The critical differentiator is not access to technology, but the ability to orchestrate human transformation around technology.

Four roles in the AI ​​era

as design architectCHROs rethink how they get work done. AI transformations fail far more often due to organizational design choices than technology limitations. When companies implement AI without redesigning their operations, decision rights are blurred, accountability is undermined, and productivity gains stall. CHROs need to be clear about which decisions are still human-driven, which are supported by AI, where accountability lies, and build an operating model architecture that is dynamic enough to evolve as AI capabilities accelerate.

At Procter & Gamble, data scientists and AI engineers are embedded directly into business units and operational teams, rather than siled into centralized analytics functions, enabling real-time collaboration with supply chain, marketing, and commercial decision-making at scale, removing the information walls that have long constrained performance.

as competency managerCHROs build enterprise-wide learning systems that keep pace with AI. In the AI ​​era, capabilities, not technology, will be the primary constraint to value creation. Traditional episodic training is structurally unsuited to the pace of change. CHROs need to build continuous, contextual learning built into daily workflows, develop AI fluency across the workforce, and maintain continuous insight into which capabilities are emerging and which are declining.
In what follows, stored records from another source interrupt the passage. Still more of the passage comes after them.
(* ===== verification/_CoqProject ===== *)
-Q . S2P
Prelude.v
GoStrings.v
Model.v
RingBuffer.v
Inflight.v
Exchange.v
Wal.v
QueueRuntime.v
System.v
QueueSpec.v
QueueInv.v
RoundRobin.v
QueueRefine.v
QueueDeliver.v
Redelivery.v
SystemInv.v
QueueCases.v
Prefetch.v
Flow.v
QueueTheorems.v
QueueOps.v
QueueAnomalies.v
Broker.v
Topology.v
BrokerInv.v
Recovery.v
BrokerTheorems.v
Frame.v
Engine.v
Steady.v
EngineInv.v
EngineCalls.v
EngineTheorems.v
Drain.v
Utf8.v
Rfc3339.v
Protocol.v
JsonText.v
JsonTextFacts.v
JsonTorn.v
WireBytes.v
WalBytes.v
Handler.v
HandlerInv.v
Consumers.v
TcpServer.v
ServerInv.v
ServerTheorems.v
ServerRuns.v
ServerSpec.v
ServerSafety.v
Client.v
ClientTheorems.v
WalWriter.v
Cmd.v
Process.v
CmdTheorems.v
Logger.v
(* ===== verification/GoStrings.v ===== *)
(** What the source uses of the Go standard library on strings and slices:
    [strings.Split], ranging over the runes of a string (UTF-8 decoding),
    [slices.DeleteFunc] and [slices.Sort]. A Go string is a sequence of bytes,
    here a [string] of [ascii]. *)

From S2P Require Import Prelude.
From Stdlib Require Import Ascii.

(** ** [strings.Split] with a one-byte separator *)

(** The separator of key segments. *)
Definition dot : ascii := "."%char.

Fixpoint strings_Split (sep : ascii) (s : string) : list string :=
  match s with
  | EmptyString => [""]
  | String c rest =>
      if decide (c = sep) then "" :: strings_Split sep rest
      else match strings_Split sep rest with
           | p :: ps => String c p :: ps
           | [] => [String c ""]
           end
  end.

(** [strings.Join], the inverse used to state what [Split] computes. *)
Fixpoint strings_Join (sep : ascii) (parts : list string) : string :=
  match parts with
  | [] => ""
  | [p] => p
  | p :: ps => p +:+ String sep (strings_Join sep ps)
  end.

Fixpoint has_char (c : ascii) (s : string) : bool :=
  match s with
  | EmptyString => false
  | String d rest => bool_decide (d = c) || has_char c rest
  end.

(** ** Runes of a string *)

Fixpoint bytes_of (s : string) : list Z :=
  match s with
  | EmptyString => []
  | String c rest => Z.of_N (N_of_ascii c) :: bytes_of rest
  end.

Definition RuneError : Z := 0xFFFD.

Definition in_range (lo b hi : Z) : bool := bool_decide (lo <= b) && bool_decide (b <= hi).

(** The rune at the front of a byte sequence and its width, as
    [utf8.DecodeRune] computes it: [RuneError] of width 1 on an invalid
    encoding. *)
Definition decode_rune (bs : list Z) : Z * nat :=
  match bs with
  | [] => (RuneError, 0%nat)
  | b0 :: rest =>
      if bool_decide (b0 < 0x80) then (b0, 1%nat)
      else if in_range 0xC2 b0 0xDF then
        match rest with
        | b1 :: _ =>
            if in_range 0x80 b1 0xBF
            then ((b0 - 0xC0) * 0x40 + (b1 - 0x80), 2%nat) else (RuneError, 1%nat)
        | _ => (RuneError, 1%nat)
        end
      else if in_range 0xE0 b0 0xEF then
        let lo := if bool_decide (b0 = 0xE0) then 0xA0 else 0x80 in
        let hi := if bool_decide (b0 = 0xED) then 0x9F else 0xBF in
        match rest with
        | b1 :: b2 :: _ =>
            if in_range lo b1 hi && in_range 0x80 b2 0xBF
            then ((b0 - 0xE0) * 0x1000 + (b1 - 0x80) * 0x40 + (b2 - 0x80), 3%nat)
            else (RuneError, 1%nat)
        | _ => (RuneError, 1%nat)
        end
      else if in_range 0xF0 b0 0xF4 then
        let lo := if bool_decide (b0 = 0xF0) then 0x90 else 0x80 in
        let hi := if bool_decide (b0 = 0xF4) then 0x8F else 0xBF in
        match rest with
        | b1 :: b2 :: b3 :: _ =>
            if in_range lo b1 hi && in_range 0x80 b2 0xBF && in_range 0x80 b3 0xBF
            then ((b0 - 0xF0) * 0x40000 + (b1 - 0x80) * 0x1000 + (b2 - 0x80) * 0x40
                    + (b3 - 0x80), 4%nat)
            else (RuneError, 1%nat)
        | _ => (RuneError, 1%nat)
        end
      else (RuneError, 1%nat)
  end.

(** [for _, r := range s]: [skip] counts the bytes of the current rune that
    are still to be passed over. *)
Fixpoint runes_from (skip : nat) (bs : list Z) : list Z :=
  match bs with
  | [] => []
  | _ :: rest =>
      match skip with
      | S k => runes_from k rest
      | O => let (r, w) := decode_rune bs in r :: runes_from (Nat.pred w) rest
      end
  end.

Definition runes (s : string) : list Z := runes_from 0 (bytes_of s).

(** ** Slices *)

(** [slices.DeleteFunc] keeps, in order, the elements [del] rejects. *)
Definition slices_DeleteFunc {A} (del : A -> bool) (l : list A) : list A :=
  filter (fun x => del x = false) l.

(** [slices.Sort] on strings, which Go compares bytewise. *)
Definition slices_Sort (l : list string) : list string := merge_sort String.le l.

(** ** Facts on [Split] *)

Lemma split_nonempty sep s : strings_Split sep s <> [].
Proof. destruct s; simpl; case_goal. Qed.

Lemma join_cons sep p ps :
  ps <> [] -> strings_Join sep (p :: ps) = p +:+ String sep (strings_Join sep ps).
Proof. by destruct ps. Qed.

Lemma join_cons_char sep c p ps :
  strings_Join sep (String c p :: ps) = String c (strings_Join sep (p :: ps)).
Proof. by destruct ps. Qed.

Lemma join_split sep s : strings_Join sep (strings_Split sep s) = s.
Proof.
  induction s as [|c rest IH]; [done|]. simpl. case_decide as Hc.
  - rewrite join_cons by apply split_nonempty. by rewrite IH, Hc.
  - pose proof (split_nonempty sep rest) as Hne.
    destruct (strings_Split sep rest) as [|p ps]; [done|].
    by rewrite join_cons_char, IH.
Qed.

Lemma split_no_sep sep s : Forall (fun p => has_char sep p = false) (strings_Split sep s).
Proof.
  induction s as [|c rest IH]; simpl; [by repeat constructor|].
  case_decide as Hc; [by constructor|].
  destruct (strings_Split sep rest) as [|p ps].
  - repeat constructor. simpl. by rewrite bool_decide_false.
  - inversion IH; subst. constructor; [|done]. simpl. by rewrite bool_decide_false.
Qed.

Lemma split_single sep p : has_char sep p = false -> strings_Split sep p = [p].
Proof.
  induction p as [|c p IH]; [done|]. simpl. intros [Hc Hp]%orb_false_iff.
  apply bool_decide_eq_false in Hc. rewrite decide_False by done. by rewrite IH.
Qed.

Lemma split_app sep p s :
  has_char sep p = false ->
  strings_Split sep (p +:+ String sep s) = p :: strings_Split sep s.
Proof.
  induction p as [|c p IH]; simpl.
  - intros _. by rewrite decide_True.
  - intros [Hc Hp]%orb_false_iff. apply bool_decide_eq_false in Hc.
    rewrite decide_False by done. by rewrite IH.
Qed.

Lemma split_join sep parts :
  parts <> [] -> Forall (fun p => has_char sep p = false) parts ->
  strings_Split sep (strings_Join sep parts) = parts.
Proof.
  intros Hne Hall. induction Hall as [|p ps Hp Hps IH]; [done|].
  destruct ps as [|p' ps]; [by apply split_single|].
  rewrite join_cons by done. rewrite split_app by done. by rewrite IH.
Qed.

(** ** Facts on runes *)

Lemma in_range_true lo b hi : in_range lo b hi = true <-> lo <= b <= hi.
Proof. unfold in_range. rewrite andb_true_iff, !bool_decide_eq_true. done. Qed.

(** A byte outside ASCII never starts a rune that is an ASCII character. *)
Lemma decode_rune_high b0 rest :
  0x80 <= b0 -> 0x80 <= fst (decode_rune (b0 :: rest)).
Proof.
  intros Hb. unfold decode_rune. rewrite bool_decide_false by lia.
  repeat (case_match; simpl; try (unfold RuneError; lia)).
  all: repeat match goal with
       | H : _ && _ = true |- _ => apply andb_true_iff in H as [? ?]
       | H : in_range _ _ _ = true |- _ => apply in_range_true in H
       | H : bool_decide _ = true |- _ => apply bool_decide_eq_true in H
       | H : bool_decide _ = false |- _ => apply bool_decide_eq_false in H
       end; lia.
Qed.

(** A test that only ASCII characters pass may be run on the bytes of a string
    instead of on its runes. *)
Lemma runes_ascii_test (ok : Z -> bool) s :
  (forall r, 0x80 <= r -> ok r = false) ->
  forallb ok (runes s) = forallb ok (bytes_of s).
Proof.
  intros Hok. unfold runes. induction (bytes_of s) as [|b bs IH]; [done|].
  destruct (decide (b < 0x80)) as [Hb|Hb].
  - simpl. rewrite bool_decide_true by done. simpl. by rewrite IH.
  - pose proof (decode_rune_high b bs ltac:(lia)) as Hr. simpl in *.
    destruct (if bool_decide (b < 0x80) then _ else _) as [r w] eqn:E.
    simpl in *. rewrite (Hok r), (Hok b) by lia. done.
Qed.

(** ** Facts on slices *)

Lemma DeleteFunc_elem_of {A} del (l : list A) x :
  x ∈ slices_DeleteFunc del l <-> del x = false /\ x ∈ l.
Proof. unfold slices_DeleteFunc. by rewrite list_elem_of_filter. Qed.

Lemma DeleteFunc_app {A} del (l k : list A) :
  slices_DeleteFunc del (l ++ k) = slices_DeleteFunc del l ++ slices_DeleteFunc del k.
Proof. unfold slices_DeleteFunc. by rewrite filter_app. Qed.

Lemma DeleteFunc_none {A} del (l : list A) :
  (forall x, x ∈ l -> del x = false) -> slices_DeleteFunc del l = l.
Proof.
  intros H. induction l as [|x l IH]; [done|]. unfold slices_DeleteFunc in *.
  rewrite filter_cons_True by (apply H; left). f_equal. apply IH. intros y Hy.
  apply H. by right.
Qed.

Lemma DeleteFunc_NoDup {A} del (l : list A) : NoDup l -> NoDup (slices_DeleteFunc del l).
Proof. unfold slices_DeleteFunc. by apply NoDup_filter. Qed.

Lemma DeleteFunc_perm {A} del (l k : list A) :
  l ≡ₚ k -> slices_DeleteFunc del l ≡ₚ slices_DeleteFunc del k.
Proof. intros H. unfold slices_DeleteFunc. by rewrite H. Qed.

Lemma Sort_sorted l : Sorted String.le (slices_Sort l).
Proof. apply Sorted_merge_sort. apply _. Qed.

Lemma Sort_perm l : slices_Sort l ≡ₚ l.
Proof. apply merge_sort_Permutation. Qed.
(** One pass of [Publish] from the test of the wait loop on: the goroutine
    blocks in [condProd.Wait] or returns. *)
Definition Publish (now : Z) (newID : string) (message : Message) (ttl : Z) (s : QS)
    : GoM (publish_result * QS) :=
  let q := rt s in
  if negb (closed q) && bool_decide (Size (queue q) = Capacity (queue q)) then
    Done (PubBlocked,
          upd_rt (set_condProd (mkCond (S (waiting (condProd q))) (woken (condProd q)))) s)
  else if closed q then Done (PubReturned (Some ErrBrokerClosed), s)
  else
    let message := stamp now newID message ttl in
    let record := rec_message Published (name q) message (ID message) in
    let (err, s) := wal_append record s in
    match err with
    | Some e => Done (PubReturned (Some e), s)
    | None =>
        let! s := push_queue message s in
        let s := upd_rt (fun q => set_producedCount (producedCount q ⊕ 1) q) s in
        Done (PubReturned None, notify s)
    end.

(** A released publisher runs again: it leaves the woken set and goes back to
    the loop test. *)
Definition Publish_resume (now : Z) (newID : string) (message : Message) (ttl : Z) (s : QS)
    : GoM (publish_result * QS) :=
  let c := condProd (rt s) in
  Publish now newID message ttl
    (upd_rt (set_condProd (mkCond (waiting c) (Nat.pred (woken c)))) s).

(** ** [Ack] *)

Definition Ack (token : string) (s : QS) : option Err * QS :=
  match Get token (inFlightManager (rt s)) with
  | None => (Some ErrInvalidAckToken, s)
  | Some inflightMessage =>
      let m := if_Message inflightMessage in
      let (err, s) := wal_append (rec_message Acknowledged (name (rt s)) m (ID m)) s in
      match err with
      | Some e => (Some e, s)
      | None =>
          let s := remove_inflight token s in
          let s := removeToken token s in
          let s := upd_rt (fun q => set_ackedCount (ackedCount q ⊕ 1) q) s in
          let s := dec_unacked (if_ConsumerID inflightMessage) s in
          (None, notify s)
      end
  end.

(** ** [Shutdown] and [CloseIfEmpty] *)

Fixpoint close_all (ls : list nat) (sessions : gmap nat ConsumerSession)
    : GoM (gmap nat ConsumerSession) :=
  match ls with
  | [] => Done sessions
  | l :: rest =>
      match sessions !! l with
      | None => Panic
      | Some cs => let! cs := Close cs in close_all rest (<[l := cs]> sessions)
      end
  end.

(** The part the two share: mark closed, close and forget the sessions, wake
    the producers. Closing is done in one order of the session map. *)
Definition close_runtime (s : QS) : GoM QS :=
  let s := upd_rt (set_closed true) s in
  let! m := close_all (map_to_list (consumerSessions (rt s))).*2 (w_sessions (wd s)) in
  let s := set_sessions m s in
  let s := upd_rt (fun q => set_nextConsumer 0 (set_consumerOrder [] (set_consumerSessions ∅ q))) s in
  Done (broadcast s).

Definition Shutdown (s : QS) : GoM QS := close_runtime s.

Definition CloseIfEmpty (s : QS) : GoM (bool * QS) :=
  if bool_decide (Size (queue (rt s)) <> 0) || bool_decide (mgr_Size (inFlightManager (rt s)) <> 0)
  then Done (false, s)
  else
    let! s := close_runtime s in
    Done (true, s).

(** ** [Metrics] *)

Definition Metrics (q : QueueRuntime Q) : Metric :=
  mkMetric (producedCount q) (ackedCount q) (deadletteredCount q)
    (mgr_Size (inFlightManager q)) (redeliveredCount q)
    (Z.of_nat (size (consumerSessions q))) (Size (queue q)).

(** ** [Subscribe] and [Unsubscribe] *)

(** [Subscribe] with the session at pointer [l]. *)
Definition Subscribe (l : nat) (s : QS) : GoM (option Err * QS) :=
  if closed (rt s) then Done (Some ErrBrokerClosed, s)
  else match w_sessions (wd s) !! l with
  | None => Panic
  | Some session =>
      match consumerSessions (rt s) !! sess_ID session with
      | Some _ => Done (None, s)
      | None =>
          let s := upd_rt (fun q =>
            set_consumerOrder (consumerOrder q ++ [sess_ID session])
              (set_consumerSessions (<[sess_ID session := l]> (consumerSessions q)) q)) s in
          Done (None, notify s)
      end
  end.

Definition Unsubscribe (id : string) (s : QS) : GoM QS :=
  match consumerSessions (rt s) !! id with
  | None => Done s
  | Some l =>
      let order := slices_DeleteFunc (fun sid => bool_decide (sid = id)) (consumerOrder (rt s)) in
      let s := upd_rt (fun q =>
        set_consumerOrder order (set_consumerSessions (delete id (consumerSessions q)) q)) s in
      let! next :=
        (if bool_decide (order = []) then Done 0
         else go_rem (nextConsumer (rt s)) (Z.of_nat (length order))) in
      let s := upd_rt (set_nextConsumer next) s in
      match w_sessions (wd s) !! l with
      | None => Panic
      | Some cs =>
          let! cs := Close cs in
          Done (set_sessions (<[l := cs]> (w_sessions (wd s))) s)
      end
  end.

(** ** Delivery *)

(** [cancelReservation]: the push does not look at the capacity. *)
Definition cancelReservation (delivery : Delivery) (s : QS) : GoM QS :=
  let (removed, mgr) := Remove (d_AckToken delivery) (inFlightManager (rt s)) in
  let s := upd_rt (set_inFlightManager mgr) s in
  let s := match removed with
           | Some _ => dec_unacked (d_ConsumerID delivery) s
           | None => s
           end in
  let s := removeToken (d_AckToken delivery) s in
  let! s := push_queue (d_Message delivery) s in
  Done (notify (signal s)).

(** The loop of [nextSession]: the identifier it stops at, if any, and the
    final [nextConsumer]. A nil session pointer panics in [IsEligible]. *)
Fixpoint nextSession_loop (fuel : nat) (q : QueueRuntime Q)
    (sessions : gmap nat ConsumerSession) (currConsumer next : Z) : GoM (option string * Z) :=
  match fuel with
  | O => OutOfFuel
  | S fuel' =>
      let! id := go_index (consumerOrder q) next in
      let! next := go_rem (next ⊕ 1) (Z.of_nat (length (consumerOrder q))) in
      match consumerSessions q !! id ≫= (fun l => sessions !! l) with
      | None => Panic
      | Some cs =>
          if IsEligible (ConsumerPrefetch (config q)) cs then Done (Some id, next)
          else if bool_decide (next = currConsumer) then Done (None, next)
          else nextSession_loop fuel' q sessions currConsumer next
      end
  end.

(** [nextSession]: the pointer of the session to deliver to. *)
Definition nextSession (s : QS) : GoM (option nat * QS) :=
  let order := consumerOrder (rt s) in
  if bool_decide (order = []) then Done (None, s)
  else
    let curr := if bool_decide (nextConsumer (rt s) >= Z.of_nat (length order))
                then 0 else nextConsumer (rt s) in
    let! (found, next) := nextSession_loop (length order) (rt s) (w_sessions (wd s)) curr curr in
    let s := upd_rt (set_nextConsumer next) s in
    match found with
    | None => Done (None, s)
    | Some id => Done (consumerSessions (rt s) !! id, s)
    end.
(* ===== verification/System.v ===== *)
(** A queue runtime together with its goroutines: the distributor
    ([RunDistributor]), the redelivery worker ([StartInflightRedeliveryWorker])
    and the expiry worker ([StartExpiryWorker]), interleaved with the calls
    connections make. A step is one critical section or one channel operation;
    what the environment chooses (clock readings, fresh identifiers, the order
    of a map iteration, which ready case a [select] takes) is part of the
    event. *)

From S2P Require Import Prelude GoStrings Model RingBuffer Inflight Exchange Wal QueueRuntime.

(** ** Program points of the goroutines *)

(** [RunDistributor]: before the test of [closed], at the outer [select], in
    the inner loop before [reserveDelivery], at the inner [select] with a
    reserved delivery for the session at a pointer, returned. *)
Inductive DistPC :=
| DTop
| DSelect
| DLoop
| DSend (l : nat) (d : Delivery)
| DStopped.

(** A ticker worker: at its [select], past the test of [closed], returned. *)
Inductive WorkerPC := WSelect | WReady | WStopped.

Record Sys {Q W : Type} := mkSys {
  qs : QState Q W;
  dist : DistPC;
  redel : WorkerPC;
  expiry : WorkerPC;
  ctxDone : bool;
}.
Arguments Sys Q W : clear implicits.
Arguments mkSys {Q W}.

Definition set_qs {Q W} (x : QState Q W) (s : Sys Q W) : Sys Q W :=
  mkSys x (dist s) (redel s) (expiry s) (ctxDone s).
Definition set_dist {Q W} (x : DistPC) (s : Sys Q W) : Sys Q W :=
  mkSys (qs s) x (redel s) (expiry s) (ctxDone s).
Definition set_redel {Q W} (x : WorkerPC) (s : Sys Q W) : Sys Q W :=
  mkSys (qs s) (dist s) x (expiry s) (ctxDone s).
Definition set_expiry {Q W} (x : WorkerPC) (s : Sys Q W) : Sys Q W :=
  mkSys (qs s) (dist s) (redel s) x (ctxDone s).

(** ** Events *)

Inductive event :=
(* calls *)
| EPublish (now : Z) (newID : string) (m : Message) (ttl : Z)
| EResume (now : Z) (newID : string) (m : Message) (ttl : Z)
| EAck (token : string)
| ESubscribe (l : nat) (id : string)
| EUnsubscribe (id : string)
| EShutdown
| ECloseIfEmpty
| ECancelCtx
(* a connection takes a delivery from its session's channel *)
| EReceive (l : nat)
(* distributor *)
| DCheck
| DNotified
| DCtxDone
| DReserve (clock : nat -> Z) (now : Z) (token : string)
| DSent
| DSawClosed
| DDefault
(* redelivery worker *)
| RTick | RCtxDone | RProcess (now : Z) (items : list Delivery)
(* expiry worker *)
| XTick | XCtxDone | XProcess (clock : nat -> Z).

Section Steps.
Context {Q W : Type} `{!Queue Q} `{!WAL W}.

(** [ESubscribe] is the subscription of a connection: a new session object at
    the pointer [l], then [Subscribe]. *)
Definition alloc_session (l : nat) (id : string) (s : QState Q W) : QState Q W :=
  set_sessions (<[l := NewConsumerSession id]> (w_sessions (wd s))) s.

(** The two ready conditions of the inner [select]. *)
Definition session_closed (l : nat) (s : QState Q W) : bool :=
  match w_sessions (wd s) !! l with Some cs => Closed cs | None => false end.

Definition session_has_room (l : nat) (s : QState Q W) : bool :=
  match w_sessions (wd s) !! l with
  | Some cs => bool_decide (length (Deliveries cs) < deliveries_cap)%nat
  | None => false
  end.

(** A receive from an empty channel blocks. *)
Definition session_has_delivery (l : nat) (s : QState Q W) : bool :=
  match w_sessions (wd s) !! l with
  | Some cs => bool_decide (Deliveries cs <> [])
  | None => false
  end.

(** [sess.Deliveries <- delivery] *)
Definition send_delivery (l : nat) (d : Delivery) (s : QState Q W) : QState Q W :=
  set_sessions
    (alter (fun cs => set_Deliveries (Deliveries cs ++ [d]) cs) l (w_sessions (wd s))) s.

(** [<-currentSess.Deliveries] *)
Definition receive_delivery (l : nat) (s : QState Q W) : QState Q W :=
  set_sessions
    (alter (fun cs => set_Deliveries (List.tl (Deliveries cs)) cs) l (w_sessions (wd s))) s.

Definition lift_qs (s : Sys Q W) (c : GoM (QState Q W)) : option (GoM (Sys Q W)) :=
  Some (let! q := c in Done (set_qs q s)).

(** A call by a connection or by the broker. [None]: the event is not
    enabled. *)
Definition call_step (e : event) (s : Sys Q W) : option (GoM (Sys Q W)) :=
  match e with
  | EPublish now newID m ttl =>
      lift_qs s (let! (_, q) := Publish now newID m ttl (qs s) in Done q)
  | EResume now newID m ttl =>
      if bool_decide (woken (condProd (rt (qs s))) = 0%nat) then None
      else lift_qs s (let! (_, q) := Publish_resume now newID m ttl (qs s) in Done q)
  | EAck token => lift_qs s (Done (Ack token (qs s)).2)
  | ESubscribe l id =>
      lift_qs s (let! (_, q) := Subscribe l (alloc_session l id (qs s)) in Done q)
  | EUnsubscribe id => lift_qs s (Unsubscribe id (qs s))
  | EShutdown => lift_qs s (Shutdown (qs s))
  | ECloseIfEmpty => lift_qs s (let! (_, q) := CloseIfEmpty (qs s) in Done q)
  | ECancelCtx => Some (Done (mkSys (qs s) (dist s) (redel s) (expiry s) true))
  | EReceive l =>
      if session_has_delivery l (qs s) then lift_qs s (Done (receive_delivery l (qs s))) else None
  | _ => None
  end.

(** [RunDistributor]: one test, channel operation or critical section. *)
Definition RunDistributor_step (e : event) (s : Sys Q W) : option (GoM (Sys Q W)) :=
  match e with
  | DCheck =>
      match dist s with
      | DTop => Some (Done (set_dist (if closed (rt (qs s)) then DStopped else DSelect) s))
      | _ => None
      end
  | DNotified =>
      match dist s with
      | DSelect =>
          if notifyDistributor (rt (qs s))
          then Some (Done (set_dist DLoop (set_qs (upd_rt (set_notifyDistributor false) (qs s)) s)))
          else None
      | _ => None
      end
  | DCtxDone =>
      match dist s with
      | DSelect => if ctxDone s then Some (Done (set_dist DStopped s)) else None
      | _ => None
      end
  | DReserve clock now token =>
      match dist s with
      | DLoop =>
          Some (let! (r, q) := reserveDelivery clock now token (qs s) in
                Done (set_dist (match r with Some (l, d) => DSend l d | None => DTop end)
                        (set_qs q s)))
      | _ => None
      end
  | DSent =>
      match dist s with
      | DSend l d =>
          if session_has_room l (qs s)
          then Some (Done (set_dist DLoop (set_qs (send_delivery l d (qs s)) s)))
          else None
      | _ => None
      end
  | DSawClosed =>
      match dist s with
      | DSend l d =>
          if session_closed l (qs s)
          then Some (let! q := cancelReservation d (qs s) in Done (set_dist DLoop (set_qs q s)))
          else None
      | _ => None
      end
  | DDefault =>
      match dist s with
      | DSend l d =>
          if session_closed l (qs s) || session_has_room l (qs s) then None
          else Some (let! q := cancelReservation d (qs s) in Done (set_dist DLoop (set_qs q s)))
      | _ => None
      end
  | _ => None
  end.

(** [StartInflightRedeliveryWorker]: a tick with the test of [closed], the end
    of the context, or the work of a round. *)
Definition RedeliveryWorker_step (e : event) (s : Sys Q W) : option (GoM (Sys Q W)) :=
  match e with
  | RTick =>
      match redel s with
      | WSelect => Some (Done (set_redel (if closed (rt (qs s)) then WStopped else WReady) s))
      | _ => None
      end
  | RCtxDone =>
      match redel s with
      | WSelect => if ctxDone s then Some (Done (set_redel WStopped s)) else None
      | _ => None
      end
  | RProcess now items =>
      match redel s with
      | WReady =>
          Some (let! q := processExpiredMessages items (qs s) in
                Done (set_redel WSelect (set_qs q s)))
      | _ => None
      end
  | _ => None
  end.

(** [StartExpiryWorker], likewise. *)
Definition ExpiryWorker_step (e : event) (s : Sys Q W) : option (GoM (Sys Q W)) :=
  match e with
  | XTick =>
      match expiry s with
      | WSelect => Some (Done (set_expiry (if closed (rt (qs s)) then WStopped else WReady) s))
      | _ => None
      end
  | XCtxDone =>
      match expiry s with
      | WSelect => if ctxDone s then Some (Done (set_expiry WStopped s)) else None
      | _ => None
      end
  | XProcess clock =>
      match expiry s with
      | WReady =>
          Some (let! (_, q) := checkExpiredMessages clock (qs s) in
                Done (set_expiry WSelect (set_qs q s)))
      | _ => None
      end
  | _ => None
  end.

(** One step of the queue and its goroutines. *)
Definition sys_step (e : event) (s : Sys Q W) : option (GoM (Sys Q W)) :=
  match e with
  | EPublish _ _ _ _ | EResume _ _ _ _ | EAck _ | ESubscribe _ _ | EUnsubscribe _ | EShutdown
  | ECloseIfEmpty | ECancelCtx | EReceive _ => call_step e s
  | DCheck | DNotified | DCtxDone | DReserve _ _ _ | DSent | DSawClosed | DDefault =>
      RunDistributor_step e s
  | RTick | RCtxDone | RProcess _ _ => RedeliveryWorker_step e s
  | XTick | XCtxDone | XProcess _ => ExpiryWorker_step e s
  end.

(** A started queue: the three goroutines at their first statement. *)
Definition sys_start (q : QState Q W) : Sys Q W := mkSys q DTop WSelect WSelect false.

(** Running a script of events, for concrete executions. *)
Fixpoint sys_run (es : list event) (s : Sys Q W) : option (GoM (Sys Q W)) :=
  match es with
  | [] => Some (Done s)
  | e :: rest =>
      match sys_step e s with
      | Some (Done s') => sys_run rest s'
      | r => r
      end
  end.

(** ** What the environment guarantees

    Identifiers from [uuid.NewString] are new, a new session object has a new
    pointer, and the list a redelivery round works on is a result of
    [Expired]. *)

Definition env_ok (e : event) (s : Sys Q W) : Prop :=
  match e with
  | DReserve _ _ token =>
      deliveries (inFlightManager (rt (qs s))) !! token = None /\
      w_tokenOwners (wd (qs s)) !! token = None
  | ESubscribe l _ =>
      w_sessions (wd (qs s)) !! l = None /\
      Z.of_nat (length (consumerOrder (rt (qs s)))) < max_int
  | RProcess now items =>
      Expired now (AckTimeout (config (rt (qs s)))) (inFlightManager (rt (qs s))) items
  | _ => True
  end.

End Steps.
During our time at Zurich Insurance, we built an enterprise-wide ecosystem of AI capabilities that combined broad literacy with deep domain-specific learning. This has led to a deliberate focus on transferable skills and the ability to quickly redeploy talent as roles change.

as Adopted catalystCHROs ensure that the value of AI is not limited to the purview of a central team or leader. Scalable impact comes from the bottom up, from employees who understand their jobs and are empowered to apply AI where the deepest insights can be gained.

For example, at Al-Futtaim, the use cases supporting the Blue Loyalty platform were not centrally developed. These were built by a multidisciplinary front-line retail team in an agile action learning group, applying customer knowledge directly to develop personalized recommendations. AI has been incorporated into workflows by the people who understand it best, resulting in measurable revenue increases with use cases rooted in real interactions rather than boardroom hypotheticals.

as transitional guardianCHROs ensure that AI implementation is ethical, transparent, and aligned with employee value propositions. AI raises legitimate concerns about fairness, surveillance, bias, and employability that, if left unaddressed, will undermine the trust on which hiring depends. Today’s employees need to focus less on specific target jobs and more on building transferable skill profiles that will serve them well throughout a career that is sure to evolve rapidly. CHROs must make that path credible, not through reassurance, but through tangible reskilling and redeployment commitments. Trust is not a soft outcome of AI transformation. It’s an absolute prerequisite for scaling.

The critical differentiator is not access to technology, but the ability to orchestrate human transformation around technology.

CHROs play four key roles in enabling AI transformation across the organization.
CHROs play four key roles in enabling AI transformation across the organization. image: Al-Futtaim

AI: The defining leadership challenge of our time

Organizations that transform AI from experimentation to sustainable competitive advantage are those that redesign the way they work, continually build capabilities, empower employees as co-developers, and protect trust throughout the transition. CHROs who understand this and act with the same strategic weight as any technology investment will become one of the most important executives in their organization.

Kasparov’s advanced chess experiments showed a quarter of a century ago that the most powerful results come not from the solo efforts of humans or machines, but from their deliberate and skillful combinations. The CHRO’s mission is to make that combination work at enterprise scale and at pace, without losing the trust of those who depend on it.

This is a critical role that cannot be ignored by organizations looking to leverage AI.